◆ TASK REQUIREMENTS
From the entries below, count the lines holding the word "Definition" and give nothing but the number.

◆ DATA SHOWN
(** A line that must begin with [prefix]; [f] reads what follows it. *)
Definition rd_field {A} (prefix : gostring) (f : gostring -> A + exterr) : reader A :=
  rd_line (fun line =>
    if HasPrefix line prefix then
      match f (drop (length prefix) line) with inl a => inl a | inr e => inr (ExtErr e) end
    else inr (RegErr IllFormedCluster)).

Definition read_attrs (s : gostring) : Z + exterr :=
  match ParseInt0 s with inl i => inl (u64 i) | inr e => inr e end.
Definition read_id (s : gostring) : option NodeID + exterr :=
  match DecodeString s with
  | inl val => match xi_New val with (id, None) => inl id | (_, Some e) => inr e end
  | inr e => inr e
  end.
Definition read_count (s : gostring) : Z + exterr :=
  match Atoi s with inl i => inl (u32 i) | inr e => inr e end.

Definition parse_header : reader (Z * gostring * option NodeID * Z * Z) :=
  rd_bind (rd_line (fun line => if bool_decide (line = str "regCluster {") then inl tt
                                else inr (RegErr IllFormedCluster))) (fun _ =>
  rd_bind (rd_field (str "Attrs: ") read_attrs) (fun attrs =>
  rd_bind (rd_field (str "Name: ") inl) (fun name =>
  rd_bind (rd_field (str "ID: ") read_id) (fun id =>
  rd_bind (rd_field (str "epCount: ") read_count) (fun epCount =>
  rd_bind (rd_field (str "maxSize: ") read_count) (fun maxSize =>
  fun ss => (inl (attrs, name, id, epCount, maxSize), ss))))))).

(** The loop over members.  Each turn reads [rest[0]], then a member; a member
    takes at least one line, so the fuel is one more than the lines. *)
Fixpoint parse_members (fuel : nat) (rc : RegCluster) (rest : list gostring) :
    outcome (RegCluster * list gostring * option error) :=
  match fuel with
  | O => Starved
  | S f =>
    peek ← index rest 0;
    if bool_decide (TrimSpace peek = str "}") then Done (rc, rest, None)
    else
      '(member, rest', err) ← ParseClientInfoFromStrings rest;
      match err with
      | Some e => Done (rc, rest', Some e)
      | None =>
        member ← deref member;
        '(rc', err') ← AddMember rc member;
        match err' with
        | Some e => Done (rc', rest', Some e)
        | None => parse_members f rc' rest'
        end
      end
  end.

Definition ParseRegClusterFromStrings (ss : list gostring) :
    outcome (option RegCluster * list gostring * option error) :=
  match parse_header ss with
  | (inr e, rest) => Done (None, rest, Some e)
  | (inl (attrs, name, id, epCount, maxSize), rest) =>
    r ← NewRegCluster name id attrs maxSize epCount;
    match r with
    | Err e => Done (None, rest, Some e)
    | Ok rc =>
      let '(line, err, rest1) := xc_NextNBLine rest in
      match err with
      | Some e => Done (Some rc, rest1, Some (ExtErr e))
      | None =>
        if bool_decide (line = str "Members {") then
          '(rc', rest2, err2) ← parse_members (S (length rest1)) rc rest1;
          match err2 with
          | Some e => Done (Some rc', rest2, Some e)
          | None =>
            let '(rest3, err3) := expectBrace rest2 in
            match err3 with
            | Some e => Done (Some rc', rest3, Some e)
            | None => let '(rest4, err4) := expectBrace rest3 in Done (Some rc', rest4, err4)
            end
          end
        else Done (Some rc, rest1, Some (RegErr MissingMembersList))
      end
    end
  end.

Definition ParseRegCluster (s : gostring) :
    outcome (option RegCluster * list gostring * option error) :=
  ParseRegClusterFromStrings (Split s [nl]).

◆ ANSWER FOR THE TASK
7